■ **Action item**:
Go through the material below and return each line with the string "true" in it.

'''

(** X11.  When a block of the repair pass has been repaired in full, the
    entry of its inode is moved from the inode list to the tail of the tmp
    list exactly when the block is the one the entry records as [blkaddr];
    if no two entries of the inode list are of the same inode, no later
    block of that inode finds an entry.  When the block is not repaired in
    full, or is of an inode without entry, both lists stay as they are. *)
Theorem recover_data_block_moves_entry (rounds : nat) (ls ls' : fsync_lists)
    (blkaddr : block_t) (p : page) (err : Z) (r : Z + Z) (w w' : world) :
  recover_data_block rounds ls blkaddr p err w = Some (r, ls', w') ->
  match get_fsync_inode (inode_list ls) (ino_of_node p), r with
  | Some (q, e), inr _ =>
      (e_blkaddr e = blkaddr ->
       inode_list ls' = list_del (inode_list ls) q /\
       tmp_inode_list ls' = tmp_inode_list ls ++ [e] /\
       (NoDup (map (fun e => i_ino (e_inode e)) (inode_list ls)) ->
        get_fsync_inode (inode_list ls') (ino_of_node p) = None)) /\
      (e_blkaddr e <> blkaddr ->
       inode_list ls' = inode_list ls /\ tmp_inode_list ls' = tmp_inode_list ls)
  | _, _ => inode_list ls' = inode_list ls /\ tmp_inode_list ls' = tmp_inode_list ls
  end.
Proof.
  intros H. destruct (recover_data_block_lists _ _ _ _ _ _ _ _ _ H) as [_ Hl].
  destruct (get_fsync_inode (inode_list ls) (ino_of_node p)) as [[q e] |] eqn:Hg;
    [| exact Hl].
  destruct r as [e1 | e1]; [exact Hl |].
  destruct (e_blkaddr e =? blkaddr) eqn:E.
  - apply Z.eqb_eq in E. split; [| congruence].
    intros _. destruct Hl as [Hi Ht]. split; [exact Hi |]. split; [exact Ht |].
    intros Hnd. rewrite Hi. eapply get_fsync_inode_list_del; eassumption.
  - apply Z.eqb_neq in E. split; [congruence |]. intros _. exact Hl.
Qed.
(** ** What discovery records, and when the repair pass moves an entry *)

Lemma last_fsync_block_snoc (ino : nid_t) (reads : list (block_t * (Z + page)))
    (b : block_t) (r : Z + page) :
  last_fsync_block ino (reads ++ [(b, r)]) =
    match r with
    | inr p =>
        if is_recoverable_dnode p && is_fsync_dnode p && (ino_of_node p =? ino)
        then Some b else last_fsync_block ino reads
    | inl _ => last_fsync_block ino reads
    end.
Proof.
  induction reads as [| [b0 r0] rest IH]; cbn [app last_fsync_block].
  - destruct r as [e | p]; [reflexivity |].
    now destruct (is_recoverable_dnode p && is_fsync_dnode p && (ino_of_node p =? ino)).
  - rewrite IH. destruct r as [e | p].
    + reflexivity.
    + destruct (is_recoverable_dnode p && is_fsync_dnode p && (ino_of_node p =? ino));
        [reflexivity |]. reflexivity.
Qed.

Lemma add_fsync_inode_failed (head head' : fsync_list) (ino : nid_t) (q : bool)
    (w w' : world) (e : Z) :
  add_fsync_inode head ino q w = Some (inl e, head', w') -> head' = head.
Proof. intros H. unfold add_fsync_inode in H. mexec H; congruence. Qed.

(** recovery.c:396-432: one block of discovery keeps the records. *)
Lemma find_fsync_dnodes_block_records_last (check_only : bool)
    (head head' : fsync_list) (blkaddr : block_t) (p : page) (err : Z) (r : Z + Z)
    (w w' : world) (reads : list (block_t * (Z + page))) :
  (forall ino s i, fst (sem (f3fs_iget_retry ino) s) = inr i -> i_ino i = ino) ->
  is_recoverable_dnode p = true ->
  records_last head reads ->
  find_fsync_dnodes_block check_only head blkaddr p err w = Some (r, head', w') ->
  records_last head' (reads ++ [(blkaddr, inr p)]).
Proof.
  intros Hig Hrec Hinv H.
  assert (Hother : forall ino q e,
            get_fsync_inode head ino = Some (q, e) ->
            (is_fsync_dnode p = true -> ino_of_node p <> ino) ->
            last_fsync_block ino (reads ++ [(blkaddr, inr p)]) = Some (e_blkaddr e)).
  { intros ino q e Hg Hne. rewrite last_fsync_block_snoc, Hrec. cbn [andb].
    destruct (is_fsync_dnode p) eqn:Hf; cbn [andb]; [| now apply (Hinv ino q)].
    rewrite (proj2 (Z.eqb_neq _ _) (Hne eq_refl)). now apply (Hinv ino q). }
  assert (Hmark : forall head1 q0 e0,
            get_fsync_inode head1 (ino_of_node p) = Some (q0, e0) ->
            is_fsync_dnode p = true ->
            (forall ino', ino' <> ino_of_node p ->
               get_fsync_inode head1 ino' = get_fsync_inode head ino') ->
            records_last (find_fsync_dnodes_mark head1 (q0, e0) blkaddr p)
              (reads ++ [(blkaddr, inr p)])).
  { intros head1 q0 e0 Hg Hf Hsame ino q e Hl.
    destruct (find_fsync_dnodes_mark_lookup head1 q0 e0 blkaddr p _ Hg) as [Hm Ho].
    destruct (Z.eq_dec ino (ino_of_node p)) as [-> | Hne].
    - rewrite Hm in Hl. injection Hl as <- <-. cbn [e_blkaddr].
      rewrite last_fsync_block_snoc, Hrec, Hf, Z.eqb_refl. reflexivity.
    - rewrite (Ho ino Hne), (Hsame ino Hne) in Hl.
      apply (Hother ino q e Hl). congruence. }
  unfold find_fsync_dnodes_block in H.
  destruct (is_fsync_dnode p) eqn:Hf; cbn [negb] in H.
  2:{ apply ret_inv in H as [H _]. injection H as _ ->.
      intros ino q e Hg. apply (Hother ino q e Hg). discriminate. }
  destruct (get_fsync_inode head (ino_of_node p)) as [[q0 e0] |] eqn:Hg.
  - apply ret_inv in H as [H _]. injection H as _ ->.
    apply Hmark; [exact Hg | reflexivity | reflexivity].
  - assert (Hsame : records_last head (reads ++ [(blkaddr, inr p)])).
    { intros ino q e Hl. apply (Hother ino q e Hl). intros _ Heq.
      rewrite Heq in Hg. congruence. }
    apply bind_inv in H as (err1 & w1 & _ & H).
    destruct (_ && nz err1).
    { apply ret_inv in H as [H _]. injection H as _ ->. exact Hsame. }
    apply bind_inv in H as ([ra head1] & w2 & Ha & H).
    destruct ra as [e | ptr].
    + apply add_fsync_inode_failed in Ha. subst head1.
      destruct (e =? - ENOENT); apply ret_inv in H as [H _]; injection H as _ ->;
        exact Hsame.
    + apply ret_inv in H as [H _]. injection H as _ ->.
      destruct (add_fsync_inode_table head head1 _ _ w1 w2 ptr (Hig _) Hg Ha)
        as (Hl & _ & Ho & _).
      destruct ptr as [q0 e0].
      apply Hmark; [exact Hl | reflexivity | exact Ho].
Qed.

'''
'''

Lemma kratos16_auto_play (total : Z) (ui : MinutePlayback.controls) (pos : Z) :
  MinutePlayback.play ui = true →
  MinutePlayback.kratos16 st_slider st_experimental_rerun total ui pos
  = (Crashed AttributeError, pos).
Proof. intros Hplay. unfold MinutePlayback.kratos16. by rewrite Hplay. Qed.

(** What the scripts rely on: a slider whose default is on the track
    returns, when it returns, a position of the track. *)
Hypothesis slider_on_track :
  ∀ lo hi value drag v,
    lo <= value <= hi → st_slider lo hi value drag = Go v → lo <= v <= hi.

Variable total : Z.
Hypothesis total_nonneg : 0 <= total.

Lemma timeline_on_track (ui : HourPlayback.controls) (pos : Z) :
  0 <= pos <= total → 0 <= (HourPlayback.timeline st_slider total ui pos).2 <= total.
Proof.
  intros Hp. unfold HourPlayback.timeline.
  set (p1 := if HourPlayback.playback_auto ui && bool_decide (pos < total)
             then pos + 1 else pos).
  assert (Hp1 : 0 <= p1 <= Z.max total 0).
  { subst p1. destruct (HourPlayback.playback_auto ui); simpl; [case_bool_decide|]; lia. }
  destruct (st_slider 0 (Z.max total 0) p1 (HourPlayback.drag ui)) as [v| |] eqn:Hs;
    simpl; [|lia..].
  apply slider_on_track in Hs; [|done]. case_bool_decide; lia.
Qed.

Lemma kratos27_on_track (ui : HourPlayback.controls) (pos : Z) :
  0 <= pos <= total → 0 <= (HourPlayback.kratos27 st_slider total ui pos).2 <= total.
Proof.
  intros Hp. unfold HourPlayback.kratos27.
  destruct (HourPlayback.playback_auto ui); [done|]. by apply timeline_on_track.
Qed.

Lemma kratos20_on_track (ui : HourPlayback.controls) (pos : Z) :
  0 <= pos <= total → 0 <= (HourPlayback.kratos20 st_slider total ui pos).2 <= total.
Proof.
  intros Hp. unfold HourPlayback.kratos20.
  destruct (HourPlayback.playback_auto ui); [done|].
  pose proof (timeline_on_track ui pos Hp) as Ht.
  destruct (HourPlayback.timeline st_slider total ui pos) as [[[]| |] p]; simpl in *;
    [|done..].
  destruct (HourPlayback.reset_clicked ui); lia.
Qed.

'''

■ **Finished task**:
  is_recoverable_dnode p = true ->
            (is_fsync_dnode p = true -> ino_of_node p <> ino) ->
            is_fsync_dnode p = true ->
  MinutePlayback.play ui = true →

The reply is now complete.